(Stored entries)

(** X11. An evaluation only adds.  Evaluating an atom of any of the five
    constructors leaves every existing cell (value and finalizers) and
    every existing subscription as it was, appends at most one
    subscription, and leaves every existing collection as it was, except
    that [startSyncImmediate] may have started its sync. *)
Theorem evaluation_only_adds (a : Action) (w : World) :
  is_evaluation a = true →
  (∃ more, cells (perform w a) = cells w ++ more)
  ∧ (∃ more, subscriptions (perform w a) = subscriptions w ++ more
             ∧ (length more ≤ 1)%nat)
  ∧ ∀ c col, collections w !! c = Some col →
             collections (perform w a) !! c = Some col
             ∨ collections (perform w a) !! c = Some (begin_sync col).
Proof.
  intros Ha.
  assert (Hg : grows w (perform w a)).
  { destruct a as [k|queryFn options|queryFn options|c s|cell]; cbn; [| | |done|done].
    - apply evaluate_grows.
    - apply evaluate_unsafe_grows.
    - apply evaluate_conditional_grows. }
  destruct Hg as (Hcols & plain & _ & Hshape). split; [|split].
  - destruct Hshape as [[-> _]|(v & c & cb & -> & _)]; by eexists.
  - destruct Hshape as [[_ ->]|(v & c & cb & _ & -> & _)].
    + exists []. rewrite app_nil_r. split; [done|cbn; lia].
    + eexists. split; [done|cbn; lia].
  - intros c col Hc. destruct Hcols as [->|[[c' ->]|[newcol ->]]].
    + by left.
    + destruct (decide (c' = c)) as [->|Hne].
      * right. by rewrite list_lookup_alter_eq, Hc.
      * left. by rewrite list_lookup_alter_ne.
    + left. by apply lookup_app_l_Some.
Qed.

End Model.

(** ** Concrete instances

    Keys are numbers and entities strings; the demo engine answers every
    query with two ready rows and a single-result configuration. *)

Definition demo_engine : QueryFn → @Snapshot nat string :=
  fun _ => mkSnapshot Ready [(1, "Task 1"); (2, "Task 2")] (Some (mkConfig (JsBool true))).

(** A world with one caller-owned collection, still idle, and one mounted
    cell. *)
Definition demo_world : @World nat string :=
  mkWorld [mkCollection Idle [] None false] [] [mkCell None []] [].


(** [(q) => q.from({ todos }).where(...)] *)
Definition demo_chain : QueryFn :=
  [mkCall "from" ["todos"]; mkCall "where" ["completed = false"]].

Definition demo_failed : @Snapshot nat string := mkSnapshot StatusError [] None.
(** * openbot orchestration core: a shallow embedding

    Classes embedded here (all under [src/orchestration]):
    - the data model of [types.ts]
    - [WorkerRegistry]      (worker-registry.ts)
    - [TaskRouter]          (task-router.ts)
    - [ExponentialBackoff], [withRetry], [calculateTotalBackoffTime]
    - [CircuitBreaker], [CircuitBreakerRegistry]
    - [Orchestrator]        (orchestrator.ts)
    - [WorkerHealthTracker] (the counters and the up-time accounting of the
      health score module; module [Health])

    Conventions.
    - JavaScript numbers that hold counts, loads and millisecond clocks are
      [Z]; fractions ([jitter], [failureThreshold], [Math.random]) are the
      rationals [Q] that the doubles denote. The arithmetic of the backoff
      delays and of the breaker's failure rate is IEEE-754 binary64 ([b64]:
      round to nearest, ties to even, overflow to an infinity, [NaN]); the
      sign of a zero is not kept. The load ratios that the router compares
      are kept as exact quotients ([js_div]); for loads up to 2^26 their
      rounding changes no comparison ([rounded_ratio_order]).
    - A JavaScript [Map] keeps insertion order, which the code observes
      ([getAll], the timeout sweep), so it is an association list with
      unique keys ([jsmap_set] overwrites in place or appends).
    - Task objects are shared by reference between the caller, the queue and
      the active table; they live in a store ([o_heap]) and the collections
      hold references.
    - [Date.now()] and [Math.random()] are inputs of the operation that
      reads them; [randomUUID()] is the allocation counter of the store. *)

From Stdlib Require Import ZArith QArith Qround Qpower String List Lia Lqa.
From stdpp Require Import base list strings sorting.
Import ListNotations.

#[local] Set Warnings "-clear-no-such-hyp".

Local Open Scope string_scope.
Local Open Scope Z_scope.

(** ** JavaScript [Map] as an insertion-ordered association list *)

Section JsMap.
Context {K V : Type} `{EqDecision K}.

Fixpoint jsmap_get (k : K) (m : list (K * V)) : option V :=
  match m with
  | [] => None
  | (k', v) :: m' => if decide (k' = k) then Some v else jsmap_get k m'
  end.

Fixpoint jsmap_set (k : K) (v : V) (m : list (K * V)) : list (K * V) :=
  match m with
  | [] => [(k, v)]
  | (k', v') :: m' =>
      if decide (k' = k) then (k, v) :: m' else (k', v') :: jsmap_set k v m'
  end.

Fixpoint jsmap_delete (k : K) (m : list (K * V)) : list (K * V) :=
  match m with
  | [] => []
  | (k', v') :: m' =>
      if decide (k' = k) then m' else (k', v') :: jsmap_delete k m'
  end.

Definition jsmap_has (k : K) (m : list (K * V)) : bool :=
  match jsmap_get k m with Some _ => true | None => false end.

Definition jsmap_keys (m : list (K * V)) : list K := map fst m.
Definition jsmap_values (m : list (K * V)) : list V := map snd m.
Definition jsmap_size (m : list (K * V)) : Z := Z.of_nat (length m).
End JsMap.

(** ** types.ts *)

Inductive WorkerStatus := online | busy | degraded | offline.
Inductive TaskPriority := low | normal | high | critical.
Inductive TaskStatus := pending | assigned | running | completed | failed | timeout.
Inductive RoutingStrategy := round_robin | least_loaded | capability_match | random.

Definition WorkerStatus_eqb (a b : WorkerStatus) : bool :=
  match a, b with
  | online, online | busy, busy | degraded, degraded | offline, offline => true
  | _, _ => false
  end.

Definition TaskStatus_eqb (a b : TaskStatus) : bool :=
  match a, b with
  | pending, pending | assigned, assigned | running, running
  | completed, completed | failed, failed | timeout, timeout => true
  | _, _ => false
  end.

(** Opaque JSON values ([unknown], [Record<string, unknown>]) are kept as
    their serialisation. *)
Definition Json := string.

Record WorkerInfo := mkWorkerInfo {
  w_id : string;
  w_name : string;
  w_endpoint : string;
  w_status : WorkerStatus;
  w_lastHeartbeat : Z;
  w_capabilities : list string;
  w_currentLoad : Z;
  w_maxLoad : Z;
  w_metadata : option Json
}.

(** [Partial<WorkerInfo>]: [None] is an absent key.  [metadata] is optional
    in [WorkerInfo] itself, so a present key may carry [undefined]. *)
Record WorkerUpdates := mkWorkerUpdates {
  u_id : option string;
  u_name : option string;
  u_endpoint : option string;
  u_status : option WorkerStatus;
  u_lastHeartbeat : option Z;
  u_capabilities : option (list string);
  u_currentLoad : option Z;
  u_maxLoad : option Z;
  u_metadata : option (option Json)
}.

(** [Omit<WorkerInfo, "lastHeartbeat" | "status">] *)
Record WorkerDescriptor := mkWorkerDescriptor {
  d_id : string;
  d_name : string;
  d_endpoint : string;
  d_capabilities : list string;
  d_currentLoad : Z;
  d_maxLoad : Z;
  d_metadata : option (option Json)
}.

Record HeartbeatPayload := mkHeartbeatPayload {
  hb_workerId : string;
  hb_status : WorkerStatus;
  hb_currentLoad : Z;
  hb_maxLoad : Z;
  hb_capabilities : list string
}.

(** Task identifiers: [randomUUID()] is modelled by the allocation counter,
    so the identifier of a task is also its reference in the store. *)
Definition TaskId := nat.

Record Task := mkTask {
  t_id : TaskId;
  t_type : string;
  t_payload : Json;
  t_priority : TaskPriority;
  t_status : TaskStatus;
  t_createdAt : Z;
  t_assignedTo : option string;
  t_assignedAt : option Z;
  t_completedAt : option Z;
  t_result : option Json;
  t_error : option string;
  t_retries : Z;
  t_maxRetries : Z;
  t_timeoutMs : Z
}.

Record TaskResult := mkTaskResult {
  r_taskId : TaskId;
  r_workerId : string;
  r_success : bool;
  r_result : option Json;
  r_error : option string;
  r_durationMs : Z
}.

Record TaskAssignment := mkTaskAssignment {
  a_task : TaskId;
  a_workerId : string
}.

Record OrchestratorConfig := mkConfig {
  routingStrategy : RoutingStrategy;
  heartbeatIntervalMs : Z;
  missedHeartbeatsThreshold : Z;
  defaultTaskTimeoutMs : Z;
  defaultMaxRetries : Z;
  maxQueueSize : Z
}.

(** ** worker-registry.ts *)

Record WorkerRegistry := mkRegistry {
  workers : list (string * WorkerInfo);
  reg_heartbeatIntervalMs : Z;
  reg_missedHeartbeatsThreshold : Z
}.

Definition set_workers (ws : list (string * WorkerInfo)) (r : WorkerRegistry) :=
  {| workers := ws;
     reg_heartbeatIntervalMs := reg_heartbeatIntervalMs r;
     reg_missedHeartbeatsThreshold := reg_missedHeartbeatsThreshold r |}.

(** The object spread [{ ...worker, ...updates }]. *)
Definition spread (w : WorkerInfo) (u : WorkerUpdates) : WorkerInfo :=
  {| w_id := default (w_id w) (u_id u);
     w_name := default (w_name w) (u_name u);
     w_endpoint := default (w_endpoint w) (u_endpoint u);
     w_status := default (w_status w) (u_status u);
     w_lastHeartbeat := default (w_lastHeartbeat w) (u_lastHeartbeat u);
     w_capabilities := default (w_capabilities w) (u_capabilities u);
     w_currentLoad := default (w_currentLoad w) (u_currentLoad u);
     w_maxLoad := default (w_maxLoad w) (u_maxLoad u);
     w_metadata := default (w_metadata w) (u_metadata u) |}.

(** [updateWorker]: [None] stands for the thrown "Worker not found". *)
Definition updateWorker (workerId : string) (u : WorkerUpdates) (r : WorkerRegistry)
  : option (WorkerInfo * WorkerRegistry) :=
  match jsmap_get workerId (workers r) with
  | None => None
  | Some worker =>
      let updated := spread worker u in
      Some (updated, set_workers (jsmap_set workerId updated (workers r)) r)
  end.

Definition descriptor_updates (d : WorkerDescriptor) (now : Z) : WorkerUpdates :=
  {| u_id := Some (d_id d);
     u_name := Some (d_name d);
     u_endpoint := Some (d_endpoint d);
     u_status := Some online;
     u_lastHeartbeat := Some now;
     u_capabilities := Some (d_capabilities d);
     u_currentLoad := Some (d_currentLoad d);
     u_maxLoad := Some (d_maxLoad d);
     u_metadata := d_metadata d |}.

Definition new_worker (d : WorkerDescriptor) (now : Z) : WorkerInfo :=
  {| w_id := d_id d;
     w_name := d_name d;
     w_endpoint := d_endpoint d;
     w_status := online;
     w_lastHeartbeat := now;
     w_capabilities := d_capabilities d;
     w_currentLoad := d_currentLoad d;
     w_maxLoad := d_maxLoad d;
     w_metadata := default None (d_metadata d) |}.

**Work instructions**
Can you repeat, word for word, every line above from the one containing "reg_heartbeatIntervalMs : Z;" down to the one containing "w_endpoint := d_endpoint d;", including both?

**Exercise result**
  reg_heartbeatIntervalMs : Z;
  reg_missedHeartbeatsThreshold : Z
}.

Definition set_workers (ws : list (string * WorkerInfo)) (r : WorkerRegistry) :=
  {| workers := ws;
     reg_heartbeatIntervalMs := reg_heartbeatIntervalMs r;
     reg_missedHeartbeatsThreshold := reg_missedHeartbeatsThreshold r |}.

(** The object spread [{ ...worker, ...updates }]. *)
Definition spread (w : WorkerInfo) (u : WorkerUpdates) : WorkerInfo :=
  {| w_id := default (w_id w) (u_id u);
     w_name := default (w_name w) (u_name u);
     w_endpoint := default (w_endpoint w) (u_endpoint u);
     w_status := default (w_status w) (u_status u);
     w_lastHeartbeat := default (w_lastHeartbeat w) (u_lastHeartbeat u);
     w_capabilities := default (w_capabilities w) (u_capabilities u);
     w_currentLoad := default (w_currentLoad w) (u_currentLoad u);
     w_maxLoad := default (w_maxLoad w) (u_maxLoad u);
     w_metadata := default (w_metadata w) (u_metadata u) |}.

(** [updateWorker]: [None] stands for the thrown "Worker not found". *)
Definition updateWorker (workerId : string) (u : WorkerUpdates) (r : WorkerRegistry)
  : option (WorkerInfo * WorkerRegistry) :=
  match jsmap_get workerId (workers r) with
  | None => None
  | Some worker =>
      let updated := spread worker u in
      Some (updated, set_workers (jsmap_set workerId updated (workers r)) r)
  end.

Definition descriptor_updates (d : WorkerDescriptor) (now : Z) : WorkerUpdates :=
  {| u_id := Some (d_id d);
     u_name := Some (d_name d);
     u_endpoint := Some (d_endpoint d);
     u_status := Some online;
     u_lastHeartbeat := Some now;
     u_capabilities := Some (d_capabilities d);
     u_currentLoad := Some (d_currentLoad d);
     u_maxLoad := Some (d_maxLoad d);
     u_metadata := d_metadata d |}.

Definition new_worker (d : WorkerDescriptor) (now : Z) : WorkerInfo :=
  {| w_id := d_id d;
     w_name := d_name d;
     w_endpoint := d_endpoint d;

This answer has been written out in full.